▶ TASK INSTRUCTIONS: Go through the entries below and report how many lines contain the string "headed". Nothing but the number is wanted.

▶ STORED DATA:
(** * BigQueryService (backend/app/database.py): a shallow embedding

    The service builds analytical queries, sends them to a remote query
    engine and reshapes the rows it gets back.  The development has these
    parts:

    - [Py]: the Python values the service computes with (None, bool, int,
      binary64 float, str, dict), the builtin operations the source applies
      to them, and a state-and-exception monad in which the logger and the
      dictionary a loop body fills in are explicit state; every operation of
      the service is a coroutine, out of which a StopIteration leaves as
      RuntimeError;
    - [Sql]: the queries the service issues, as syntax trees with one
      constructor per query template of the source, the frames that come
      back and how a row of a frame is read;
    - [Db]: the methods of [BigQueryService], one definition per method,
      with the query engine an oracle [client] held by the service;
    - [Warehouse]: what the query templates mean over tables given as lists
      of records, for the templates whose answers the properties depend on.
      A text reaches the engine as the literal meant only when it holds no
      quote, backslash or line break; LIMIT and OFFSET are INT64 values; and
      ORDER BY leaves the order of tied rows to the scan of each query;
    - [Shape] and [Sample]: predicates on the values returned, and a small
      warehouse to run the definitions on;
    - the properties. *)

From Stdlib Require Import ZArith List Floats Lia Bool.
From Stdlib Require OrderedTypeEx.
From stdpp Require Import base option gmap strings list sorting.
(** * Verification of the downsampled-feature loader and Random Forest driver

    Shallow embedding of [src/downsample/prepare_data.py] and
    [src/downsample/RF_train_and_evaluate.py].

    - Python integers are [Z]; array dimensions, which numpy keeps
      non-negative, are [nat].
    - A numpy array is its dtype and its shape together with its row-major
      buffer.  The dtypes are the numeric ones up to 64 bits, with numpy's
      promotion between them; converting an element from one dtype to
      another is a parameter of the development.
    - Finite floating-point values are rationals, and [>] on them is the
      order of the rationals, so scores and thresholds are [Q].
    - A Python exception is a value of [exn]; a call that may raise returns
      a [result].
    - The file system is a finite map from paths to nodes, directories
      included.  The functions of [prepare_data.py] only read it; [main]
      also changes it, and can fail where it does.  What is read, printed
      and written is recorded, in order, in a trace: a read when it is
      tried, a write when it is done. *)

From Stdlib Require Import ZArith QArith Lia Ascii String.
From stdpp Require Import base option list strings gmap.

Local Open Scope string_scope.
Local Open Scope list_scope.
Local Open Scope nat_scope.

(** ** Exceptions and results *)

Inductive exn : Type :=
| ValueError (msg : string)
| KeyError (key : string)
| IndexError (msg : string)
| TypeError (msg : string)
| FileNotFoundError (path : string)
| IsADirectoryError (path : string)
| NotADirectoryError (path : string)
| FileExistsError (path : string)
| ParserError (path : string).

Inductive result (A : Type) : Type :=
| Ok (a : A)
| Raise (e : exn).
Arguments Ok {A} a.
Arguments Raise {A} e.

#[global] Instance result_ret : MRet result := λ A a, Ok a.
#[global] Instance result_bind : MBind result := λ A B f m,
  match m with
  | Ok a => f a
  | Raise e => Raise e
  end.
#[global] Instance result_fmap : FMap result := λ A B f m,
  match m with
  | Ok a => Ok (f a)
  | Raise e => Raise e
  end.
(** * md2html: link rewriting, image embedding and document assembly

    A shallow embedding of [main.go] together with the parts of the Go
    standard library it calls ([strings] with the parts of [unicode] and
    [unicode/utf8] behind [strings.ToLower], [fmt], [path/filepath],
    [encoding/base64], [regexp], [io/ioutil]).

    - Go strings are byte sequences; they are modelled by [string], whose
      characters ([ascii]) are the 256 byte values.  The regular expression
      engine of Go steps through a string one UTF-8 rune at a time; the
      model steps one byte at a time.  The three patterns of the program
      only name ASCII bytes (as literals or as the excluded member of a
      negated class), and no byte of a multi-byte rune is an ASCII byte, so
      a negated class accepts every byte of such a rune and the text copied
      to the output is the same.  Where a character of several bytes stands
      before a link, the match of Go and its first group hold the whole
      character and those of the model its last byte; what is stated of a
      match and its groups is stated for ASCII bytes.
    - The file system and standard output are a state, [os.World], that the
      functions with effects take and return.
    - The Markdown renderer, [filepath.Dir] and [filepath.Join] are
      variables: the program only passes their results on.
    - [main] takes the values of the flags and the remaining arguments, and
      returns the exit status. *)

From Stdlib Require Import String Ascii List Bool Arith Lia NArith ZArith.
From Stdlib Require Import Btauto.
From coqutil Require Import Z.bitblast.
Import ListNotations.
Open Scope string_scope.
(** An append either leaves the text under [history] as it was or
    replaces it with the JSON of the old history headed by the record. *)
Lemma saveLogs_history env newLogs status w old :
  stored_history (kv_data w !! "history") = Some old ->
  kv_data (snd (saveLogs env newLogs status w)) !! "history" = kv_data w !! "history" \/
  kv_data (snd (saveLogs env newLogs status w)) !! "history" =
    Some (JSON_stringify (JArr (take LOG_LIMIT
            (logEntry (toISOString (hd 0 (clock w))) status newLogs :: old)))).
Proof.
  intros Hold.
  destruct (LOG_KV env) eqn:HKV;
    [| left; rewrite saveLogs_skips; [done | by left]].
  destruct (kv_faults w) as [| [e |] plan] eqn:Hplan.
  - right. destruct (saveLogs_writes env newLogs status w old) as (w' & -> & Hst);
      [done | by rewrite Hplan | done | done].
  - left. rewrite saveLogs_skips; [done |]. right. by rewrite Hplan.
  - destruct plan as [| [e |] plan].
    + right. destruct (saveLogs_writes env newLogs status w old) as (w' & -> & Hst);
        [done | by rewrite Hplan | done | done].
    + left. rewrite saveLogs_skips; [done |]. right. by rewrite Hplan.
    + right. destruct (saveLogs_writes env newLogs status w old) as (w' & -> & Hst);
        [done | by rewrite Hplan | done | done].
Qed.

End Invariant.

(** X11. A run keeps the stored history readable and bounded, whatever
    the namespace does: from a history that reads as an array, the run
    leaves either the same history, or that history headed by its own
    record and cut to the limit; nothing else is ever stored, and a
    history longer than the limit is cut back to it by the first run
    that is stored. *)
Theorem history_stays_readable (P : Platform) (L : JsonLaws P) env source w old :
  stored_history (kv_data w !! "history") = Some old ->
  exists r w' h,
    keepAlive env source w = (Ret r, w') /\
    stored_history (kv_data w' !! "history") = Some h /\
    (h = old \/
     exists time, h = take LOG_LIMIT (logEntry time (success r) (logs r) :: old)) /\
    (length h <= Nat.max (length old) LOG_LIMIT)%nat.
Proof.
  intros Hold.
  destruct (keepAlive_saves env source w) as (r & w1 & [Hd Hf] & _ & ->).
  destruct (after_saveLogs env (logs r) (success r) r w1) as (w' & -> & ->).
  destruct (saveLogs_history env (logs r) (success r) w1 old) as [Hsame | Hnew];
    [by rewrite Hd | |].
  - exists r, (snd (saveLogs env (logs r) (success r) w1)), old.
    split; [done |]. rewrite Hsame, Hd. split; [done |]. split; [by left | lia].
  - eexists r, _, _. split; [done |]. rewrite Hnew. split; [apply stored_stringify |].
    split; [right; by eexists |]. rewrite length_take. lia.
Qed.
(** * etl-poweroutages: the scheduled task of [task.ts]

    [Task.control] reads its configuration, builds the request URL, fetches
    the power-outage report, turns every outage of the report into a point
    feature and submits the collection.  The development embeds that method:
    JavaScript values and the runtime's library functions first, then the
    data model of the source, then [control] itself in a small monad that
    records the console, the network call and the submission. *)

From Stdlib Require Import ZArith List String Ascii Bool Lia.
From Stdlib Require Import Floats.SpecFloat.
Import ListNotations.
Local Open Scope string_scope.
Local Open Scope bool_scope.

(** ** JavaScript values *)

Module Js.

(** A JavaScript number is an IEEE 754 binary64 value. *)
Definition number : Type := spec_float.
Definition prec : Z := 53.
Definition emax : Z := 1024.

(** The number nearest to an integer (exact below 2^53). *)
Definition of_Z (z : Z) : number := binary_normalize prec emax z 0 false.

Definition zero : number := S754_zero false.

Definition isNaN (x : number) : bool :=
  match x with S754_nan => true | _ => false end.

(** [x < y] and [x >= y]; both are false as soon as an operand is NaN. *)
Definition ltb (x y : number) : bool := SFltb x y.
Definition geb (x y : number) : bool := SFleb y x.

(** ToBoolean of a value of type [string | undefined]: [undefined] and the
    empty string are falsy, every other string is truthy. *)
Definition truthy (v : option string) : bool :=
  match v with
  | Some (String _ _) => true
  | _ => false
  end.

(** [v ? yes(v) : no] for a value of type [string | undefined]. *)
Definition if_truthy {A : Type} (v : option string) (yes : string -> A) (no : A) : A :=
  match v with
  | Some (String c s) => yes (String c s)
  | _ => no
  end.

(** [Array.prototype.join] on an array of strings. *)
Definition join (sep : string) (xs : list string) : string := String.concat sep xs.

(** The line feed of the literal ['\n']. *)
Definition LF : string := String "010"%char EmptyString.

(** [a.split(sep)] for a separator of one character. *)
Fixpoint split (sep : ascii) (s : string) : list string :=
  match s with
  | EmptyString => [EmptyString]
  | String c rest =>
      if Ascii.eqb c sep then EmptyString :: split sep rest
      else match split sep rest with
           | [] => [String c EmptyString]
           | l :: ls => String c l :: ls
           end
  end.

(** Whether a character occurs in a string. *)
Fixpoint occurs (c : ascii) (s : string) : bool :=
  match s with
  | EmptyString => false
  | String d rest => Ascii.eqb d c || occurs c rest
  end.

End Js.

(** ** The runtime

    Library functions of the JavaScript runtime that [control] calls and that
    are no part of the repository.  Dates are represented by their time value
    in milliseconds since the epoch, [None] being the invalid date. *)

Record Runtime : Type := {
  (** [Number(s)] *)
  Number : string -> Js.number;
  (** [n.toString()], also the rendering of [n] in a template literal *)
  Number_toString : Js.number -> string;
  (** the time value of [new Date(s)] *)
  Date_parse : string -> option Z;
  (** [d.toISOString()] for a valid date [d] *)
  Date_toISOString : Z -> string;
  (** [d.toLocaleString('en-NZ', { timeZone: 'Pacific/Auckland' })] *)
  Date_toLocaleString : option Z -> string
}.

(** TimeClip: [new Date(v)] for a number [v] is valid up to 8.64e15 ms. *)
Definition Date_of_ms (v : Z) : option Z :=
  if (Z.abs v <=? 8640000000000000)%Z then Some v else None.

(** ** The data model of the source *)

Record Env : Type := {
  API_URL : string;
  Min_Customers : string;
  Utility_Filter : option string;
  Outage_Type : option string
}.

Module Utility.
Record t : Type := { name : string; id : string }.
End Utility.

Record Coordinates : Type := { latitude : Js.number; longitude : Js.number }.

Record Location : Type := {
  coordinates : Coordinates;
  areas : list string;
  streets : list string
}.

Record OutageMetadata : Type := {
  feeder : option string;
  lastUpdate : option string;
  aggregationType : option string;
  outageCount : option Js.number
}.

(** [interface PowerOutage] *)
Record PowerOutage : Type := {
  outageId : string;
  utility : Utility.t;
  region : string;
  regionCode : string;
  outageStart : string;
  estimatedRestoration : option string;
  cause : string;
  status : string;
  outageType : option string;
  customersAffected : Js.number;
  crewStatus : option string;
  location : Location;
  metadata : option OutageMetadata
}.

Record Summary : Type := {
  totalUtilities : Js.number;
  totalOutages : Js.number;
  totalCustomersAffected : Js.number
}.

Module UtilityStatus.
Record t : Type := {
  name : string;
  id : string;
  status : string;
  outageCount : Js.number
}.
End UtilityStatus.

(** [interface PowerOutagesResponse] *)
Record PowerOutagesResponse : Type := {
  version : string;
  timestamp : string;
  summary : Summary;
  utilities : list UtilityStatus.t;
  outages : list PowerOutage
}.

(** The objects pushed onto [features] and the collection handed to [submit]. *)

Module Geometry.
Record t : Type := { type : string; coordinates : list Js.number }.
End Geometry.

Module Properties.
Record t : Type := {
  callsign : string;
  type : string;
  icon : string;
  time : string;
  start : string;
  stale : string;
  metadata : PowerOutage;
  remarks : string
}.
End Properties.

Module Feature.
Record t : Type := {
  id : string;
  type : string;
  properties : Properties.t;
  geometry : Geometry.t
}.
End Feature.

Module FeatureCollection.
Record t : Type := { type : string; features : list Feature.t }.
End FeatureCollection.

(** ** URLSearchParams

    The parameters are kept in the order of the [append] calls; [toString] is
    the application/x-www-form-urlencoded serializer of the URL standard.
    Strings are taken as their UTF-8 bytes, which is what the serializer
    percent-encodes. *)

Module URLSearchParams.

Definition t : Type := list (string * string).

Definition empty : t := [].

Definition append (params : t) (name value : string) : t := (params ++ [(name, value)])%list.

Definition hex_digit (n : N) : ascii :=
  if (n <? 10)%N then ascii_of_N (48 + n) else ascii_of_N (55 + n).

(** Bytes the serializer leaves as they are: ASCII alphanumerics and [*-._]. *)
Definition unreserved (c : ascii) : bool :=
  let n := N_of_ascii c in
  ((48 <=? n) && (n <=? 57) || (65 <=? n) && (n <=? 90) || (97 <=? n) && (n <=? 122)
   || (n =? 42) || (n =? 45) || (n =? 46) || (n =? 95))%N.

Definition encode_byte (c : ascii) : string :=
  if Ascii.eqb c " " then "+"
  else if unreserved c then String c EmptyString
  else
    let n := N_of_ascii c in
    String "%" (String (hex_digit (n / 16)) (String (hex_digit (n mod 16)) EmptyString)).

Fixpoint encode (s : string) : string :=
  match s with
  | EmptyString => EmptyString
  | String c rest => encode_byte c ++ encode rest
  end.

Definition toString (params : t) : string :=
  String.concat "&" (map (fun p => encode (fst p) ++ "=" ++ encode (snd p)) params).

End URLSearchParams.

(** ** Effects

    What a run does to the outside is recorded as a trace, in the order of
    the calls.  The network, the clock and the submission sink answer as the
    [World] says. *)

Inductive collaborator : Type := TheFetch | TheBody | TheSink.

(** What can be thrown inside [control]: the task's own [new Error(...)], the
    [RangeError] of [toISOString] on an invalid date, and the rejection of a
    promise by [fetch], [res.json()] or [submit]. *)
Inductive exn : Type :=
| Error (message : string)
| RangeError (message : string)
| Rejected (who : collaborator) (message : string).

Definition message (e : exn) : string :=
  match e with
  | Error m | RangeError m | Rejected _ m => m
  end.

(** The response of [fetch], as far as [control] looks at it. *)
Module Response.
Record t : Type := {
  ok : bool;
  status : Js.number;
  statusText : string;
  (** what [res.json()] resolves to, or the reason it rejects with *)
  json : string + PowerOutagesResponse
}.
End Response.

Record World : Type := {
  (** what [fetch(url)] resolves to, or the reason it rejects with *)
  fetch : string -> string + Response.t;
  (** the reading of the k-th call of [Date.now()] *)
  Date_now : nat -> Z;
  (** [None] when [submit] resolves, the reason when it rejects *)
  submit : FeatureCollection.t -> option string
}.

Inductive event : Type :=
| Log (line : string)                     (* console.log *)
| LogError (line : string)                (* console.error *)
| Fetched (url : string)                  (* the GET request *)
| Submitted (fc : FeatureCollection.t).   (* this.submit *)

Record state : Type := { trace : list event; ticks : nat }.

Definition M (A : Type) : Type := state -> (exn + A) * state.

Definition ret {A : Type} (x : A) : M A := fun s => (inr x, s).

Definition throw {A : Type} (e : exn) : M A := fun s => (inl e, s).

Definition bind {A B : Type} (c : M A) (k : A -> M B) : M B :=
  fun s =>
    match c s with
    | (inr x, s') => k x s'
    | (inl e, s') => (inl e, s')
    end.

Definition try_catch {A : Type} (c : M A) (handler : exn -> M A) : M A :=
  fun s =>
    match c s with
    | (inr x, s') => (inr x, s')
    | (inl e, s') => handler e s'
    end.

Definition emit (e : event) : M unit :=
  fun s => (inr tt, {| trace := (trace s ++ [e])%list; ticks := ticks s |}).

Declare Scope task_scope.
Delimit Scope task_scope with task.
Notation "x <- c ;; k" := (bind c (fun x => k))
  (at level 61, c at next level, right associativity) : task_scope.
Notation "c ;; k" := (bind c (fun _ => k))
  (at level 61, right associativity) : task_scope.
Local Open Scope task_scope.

▶ OUTPUT OF THE TASK: 2